What to produce: Scan the records beneath this line for the line holding "(** C1, amended: a" and the line holding "(** C3: for", then transcribe exactly those two and all lines between.

START Excerpted data

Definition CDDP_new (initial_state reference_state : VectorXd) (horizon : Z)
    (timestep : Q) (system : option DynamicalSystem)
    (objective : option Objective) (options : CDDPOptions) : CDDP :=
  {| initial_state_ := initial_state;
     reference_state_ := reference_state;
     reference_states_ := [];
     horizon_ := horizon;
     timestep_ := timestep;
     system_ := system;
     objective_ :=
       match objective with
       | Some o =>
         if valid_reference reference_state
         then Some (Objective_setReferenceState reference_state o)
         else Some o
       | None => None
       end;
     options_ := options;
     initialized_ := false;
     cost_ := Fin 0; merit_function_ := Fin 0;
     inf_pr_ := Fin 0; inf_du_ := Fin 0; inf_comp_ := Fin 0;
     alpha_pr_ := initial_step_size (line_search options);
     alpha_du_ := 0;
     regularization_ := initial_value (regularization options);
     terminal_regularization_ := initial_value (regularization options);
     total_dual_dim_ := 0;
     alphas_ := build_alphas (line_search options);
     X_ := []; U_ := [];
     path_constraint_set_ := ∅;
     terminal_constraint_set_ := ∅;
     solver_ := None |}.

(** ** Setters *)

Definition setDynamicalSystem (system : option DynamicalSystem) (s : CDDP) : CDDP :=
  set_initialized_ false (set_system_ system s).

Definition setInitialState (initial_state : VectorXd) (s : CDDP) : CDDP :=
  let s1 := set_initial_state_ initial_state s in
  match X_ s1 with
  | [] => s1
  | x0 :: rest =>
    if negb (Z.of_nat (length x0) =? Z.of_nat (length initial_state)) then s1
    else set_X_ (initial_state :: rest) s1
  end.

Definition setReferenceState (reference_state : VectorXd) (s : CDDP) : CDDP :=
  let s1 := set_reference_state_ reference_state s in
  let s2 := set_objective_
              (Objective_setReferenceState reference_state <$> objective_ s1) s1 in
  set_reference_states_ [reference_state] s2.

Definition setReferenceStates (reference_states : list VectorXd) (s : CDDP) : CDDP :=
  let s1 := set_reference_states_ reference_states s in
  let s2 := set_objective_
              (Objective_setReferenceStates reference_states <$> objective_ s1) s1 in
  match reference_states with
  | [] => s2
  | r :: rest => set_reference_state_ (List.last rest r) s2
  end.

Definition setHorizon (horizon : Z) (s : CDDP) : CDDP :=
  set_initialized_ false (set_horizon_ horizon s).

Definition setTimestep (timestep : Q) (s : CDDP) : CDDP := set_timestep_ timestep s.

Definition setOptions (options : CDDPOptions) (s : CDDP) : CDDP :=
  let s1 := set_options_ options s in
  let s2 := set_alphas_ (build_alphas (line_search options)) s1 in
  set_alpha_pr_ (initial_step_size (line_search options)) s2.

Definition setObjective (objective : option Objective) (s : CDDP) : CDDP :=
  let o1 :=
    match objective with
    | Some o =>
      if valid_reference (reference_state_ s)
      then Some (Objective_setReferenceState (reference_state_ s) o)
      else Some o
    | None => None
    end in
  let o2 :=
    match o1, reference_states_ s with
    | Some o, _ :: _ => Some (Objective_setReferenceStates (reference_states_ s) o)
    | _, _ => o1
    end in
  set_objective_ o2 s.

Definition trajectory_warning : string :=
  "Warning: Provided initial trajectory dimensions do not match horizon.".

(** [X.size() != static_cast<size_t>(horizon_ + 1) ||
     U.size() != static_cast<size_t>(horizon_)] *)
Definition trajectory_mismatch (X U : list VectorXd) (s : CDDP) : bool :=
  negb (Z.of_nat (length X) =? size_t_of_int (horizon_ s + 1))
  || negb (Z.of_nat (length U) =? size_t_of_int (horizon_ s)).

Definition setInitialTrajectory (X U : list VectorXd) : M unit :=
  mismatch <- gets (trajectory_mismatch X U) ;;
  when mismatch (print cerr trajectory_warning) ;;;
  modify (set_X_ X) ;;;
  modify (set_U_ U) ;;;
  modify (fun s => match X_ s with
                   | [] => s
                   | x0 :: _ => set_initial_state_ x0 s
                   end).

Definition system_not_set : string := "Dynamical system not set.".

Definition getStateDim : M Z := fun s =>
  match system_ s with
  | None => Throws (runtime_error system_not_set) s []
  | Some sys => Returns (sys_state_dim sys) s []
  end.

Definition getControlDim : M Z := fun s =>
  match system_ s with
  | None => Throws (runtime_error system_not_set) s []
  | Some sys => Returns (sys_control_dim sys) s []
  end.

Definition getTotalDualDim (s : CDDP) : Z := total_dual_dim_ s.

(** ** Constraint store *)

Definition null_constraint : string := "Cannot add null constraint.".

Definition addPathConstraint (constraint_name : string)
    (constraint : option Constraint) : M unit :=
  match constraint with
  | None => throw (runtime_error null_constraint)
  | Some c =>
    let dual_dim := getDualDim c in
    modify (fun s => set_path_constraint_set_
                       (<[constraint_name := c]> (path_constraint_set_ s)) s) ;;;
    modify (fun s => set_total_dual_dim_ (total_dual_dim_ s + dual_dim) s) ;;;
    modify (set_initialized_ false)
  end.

END Excerpted data
START Excerpted data

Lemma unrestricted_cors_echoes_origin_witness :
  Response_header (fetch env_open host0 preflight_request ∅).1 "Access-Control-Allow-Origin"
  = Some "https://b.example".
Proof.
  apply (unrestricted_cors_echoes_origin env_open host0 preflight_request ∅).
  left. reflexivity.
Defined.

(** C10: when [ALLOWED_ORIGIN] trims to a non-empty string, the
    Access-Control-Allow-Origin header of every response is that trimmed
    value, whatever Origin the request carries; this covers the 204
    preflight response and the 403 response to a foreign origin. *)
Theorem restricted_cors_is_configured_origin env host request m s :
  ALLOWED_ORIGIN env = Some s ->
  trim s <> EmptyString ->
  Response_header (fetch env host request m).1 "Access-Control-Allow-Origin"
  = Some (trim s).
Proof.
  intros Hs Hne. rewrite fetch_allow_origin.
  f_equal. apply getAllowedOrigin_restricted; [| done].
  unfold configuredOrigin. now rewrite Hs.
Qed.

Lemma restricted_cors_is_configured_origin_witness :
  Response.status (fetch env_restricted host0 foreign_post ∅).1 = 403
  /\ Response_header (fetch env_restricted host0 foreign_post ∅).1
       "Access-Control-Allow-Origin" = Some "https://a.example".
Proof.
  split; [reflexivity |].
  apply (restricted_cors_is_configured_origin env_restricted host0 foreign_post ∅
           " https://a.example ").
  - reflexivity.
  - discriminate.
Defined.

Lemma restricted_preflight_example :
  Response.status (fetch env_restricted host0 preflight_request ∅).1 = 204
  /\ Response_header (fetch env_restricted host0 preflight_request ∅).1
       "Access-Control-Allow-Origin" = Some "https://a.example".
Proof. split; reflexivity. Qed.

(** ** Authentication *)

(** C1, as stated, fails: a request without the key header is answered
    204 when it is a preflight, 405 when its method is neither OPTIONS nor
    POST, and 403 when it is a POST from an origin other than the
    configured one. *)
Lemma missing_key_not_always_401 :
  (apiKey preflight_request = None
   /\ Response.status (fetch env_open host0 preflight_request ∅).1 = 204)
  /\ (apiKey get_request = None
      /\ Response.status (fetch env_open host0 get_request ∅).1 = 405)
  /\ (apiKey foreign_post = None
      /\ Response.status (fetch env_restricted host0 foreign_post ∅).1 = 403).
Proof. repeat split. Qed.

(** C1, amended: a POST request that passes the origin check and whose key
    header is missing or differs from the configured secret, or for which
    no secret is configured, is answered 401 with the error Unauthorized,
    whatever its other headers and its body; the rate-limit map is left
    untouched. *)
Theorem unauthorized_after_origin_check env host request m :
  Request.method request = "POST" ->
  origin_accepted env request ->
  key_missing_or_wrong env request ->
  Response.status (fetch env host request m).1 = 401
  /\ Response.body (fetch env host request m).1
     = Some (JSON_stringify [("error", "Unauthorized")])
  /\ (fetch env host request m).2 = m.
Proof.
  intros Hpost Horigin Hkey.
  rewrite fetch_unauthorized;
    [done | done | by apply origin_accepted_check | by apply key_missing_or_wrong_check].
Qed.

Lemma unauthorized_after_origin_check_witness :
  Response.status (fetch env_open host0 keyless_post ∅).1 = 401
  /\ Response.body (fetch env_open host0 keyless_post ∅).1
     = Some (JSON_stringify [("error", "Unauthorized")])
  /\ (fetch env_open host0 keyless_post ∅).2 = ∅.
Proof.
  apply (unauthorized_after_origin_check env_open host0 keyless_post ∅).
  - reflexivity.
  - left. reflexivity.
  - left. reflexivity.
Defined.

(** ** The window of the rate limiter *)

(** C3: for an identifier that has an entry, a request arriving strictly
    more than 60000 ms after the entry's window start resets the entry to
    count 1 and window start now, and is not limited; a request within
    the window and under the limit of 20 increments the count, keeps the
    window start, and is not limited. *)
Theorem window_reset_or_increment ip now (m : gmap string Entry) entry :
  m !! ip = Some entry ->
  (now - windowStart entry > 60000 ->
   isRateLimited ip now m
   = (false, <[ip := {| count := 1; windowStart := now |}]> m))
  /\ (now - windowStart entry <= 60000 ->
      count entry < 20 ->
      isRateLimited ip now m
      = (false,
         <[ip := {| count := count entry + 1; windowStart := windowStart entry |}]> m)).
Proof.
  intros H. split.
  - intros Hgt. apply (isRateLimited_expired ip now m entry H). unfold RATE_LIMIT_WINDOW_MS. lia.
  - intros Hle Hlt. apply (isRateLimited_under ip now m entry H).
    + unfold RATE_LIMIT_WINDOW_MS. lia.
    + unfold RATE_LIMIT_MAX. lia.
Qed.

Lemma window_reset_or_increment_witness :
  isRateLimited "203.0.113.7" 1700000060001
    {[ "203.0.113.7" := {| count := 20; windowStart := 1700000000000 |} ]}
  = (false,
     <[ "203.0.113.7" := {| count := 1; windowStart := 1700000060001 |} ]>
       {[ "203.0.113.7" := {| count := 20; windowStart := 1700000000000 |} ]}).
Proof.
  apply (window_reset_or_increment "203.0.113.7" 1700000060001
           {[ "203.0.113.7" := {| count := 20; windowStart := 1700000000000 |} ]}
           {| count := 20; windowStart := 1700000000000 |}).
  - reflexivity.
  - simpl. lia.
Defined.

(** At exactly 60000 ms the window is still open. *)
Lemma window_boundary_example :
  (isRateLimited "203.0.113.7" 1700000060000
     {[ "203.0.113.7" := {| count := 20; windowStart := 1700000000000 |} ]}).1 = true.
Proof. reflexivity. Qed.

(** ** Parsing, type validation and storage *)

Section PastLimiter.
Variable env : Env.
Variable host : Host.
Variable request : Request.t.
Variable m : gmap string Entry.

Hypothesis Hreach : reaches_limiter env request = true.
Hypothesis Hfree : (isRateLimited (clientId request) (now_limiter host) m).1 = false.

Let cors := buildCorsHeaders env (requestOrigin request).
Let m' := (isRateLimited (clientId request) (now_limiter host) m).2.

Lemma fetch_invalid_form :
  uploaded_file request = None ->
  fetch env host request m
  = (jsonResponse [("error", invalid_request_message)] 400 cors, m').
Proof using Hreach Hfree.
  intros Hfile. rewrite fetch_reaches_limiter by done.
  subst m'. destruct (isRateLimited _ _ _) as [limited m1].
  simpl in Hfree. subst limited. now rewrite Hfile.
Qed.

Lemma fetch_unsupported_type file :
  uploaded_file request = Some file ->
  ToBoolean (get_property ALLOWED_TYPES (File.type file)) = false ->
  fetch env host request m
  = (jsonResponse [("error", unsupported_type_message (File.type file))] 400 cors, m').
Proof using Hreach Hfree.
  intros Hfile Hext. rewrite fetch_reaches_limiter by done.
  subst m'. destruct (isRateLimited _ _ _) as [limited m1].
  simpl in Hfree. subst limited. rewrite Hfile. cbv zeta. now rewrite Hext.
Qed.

END Excerpted data

Answer area:
(** C1, amended: a POST request that passes the origin check and whose key
    header is missing or differs from the configured secret, or for which
    no secret is configured, is answered 401 with the error Unauthorized,
    whatever its other headers and its body; the rate-limit map is left
    untouched. *)
Theorem unauthorized_after_origin_check env host request m :
  Request.method request = "POST" ->
  origin_accepted env request ->
  key_missing_or_wrong env request ->
  Response.status (fetch env host request m).1 = 401
  /\ Response.body (fetch env host request m).1
     = Some (JSON_stringify [("error", "Unauthorized")])
  /\ (fetch env host request m).2 = m.
Proof.
  intros Hpost Horigin Hkey.
  rewrite fetch_unauthorized;
    [done | done | by apply origin_accepted_check | by apply key_missing_or_wrong_check].
Qed.

Lemma unauthorized_after_origin_check_witness :
  Response.status (fetch env_open host0 keyless_post ∅).1 = 401
  /\ Response.body (fetch env_open host0 keyless_post ∅).1
     = Some (JSON_stringify [("error", "Unauthorized")])
  /\ (fetch env_open host0 keyless_post ∅).2 = ∅.
Proof.
  apply (unauthorized_after_origin_check env_open host0 keyless_post ∅).
  - reflexivity.
  - left. reflexivity.
  - left. reflexivity.
Defined.

(** ** The window of the rate limiter *)

(** C3: for an identifier that has an entry, a request arriving strictly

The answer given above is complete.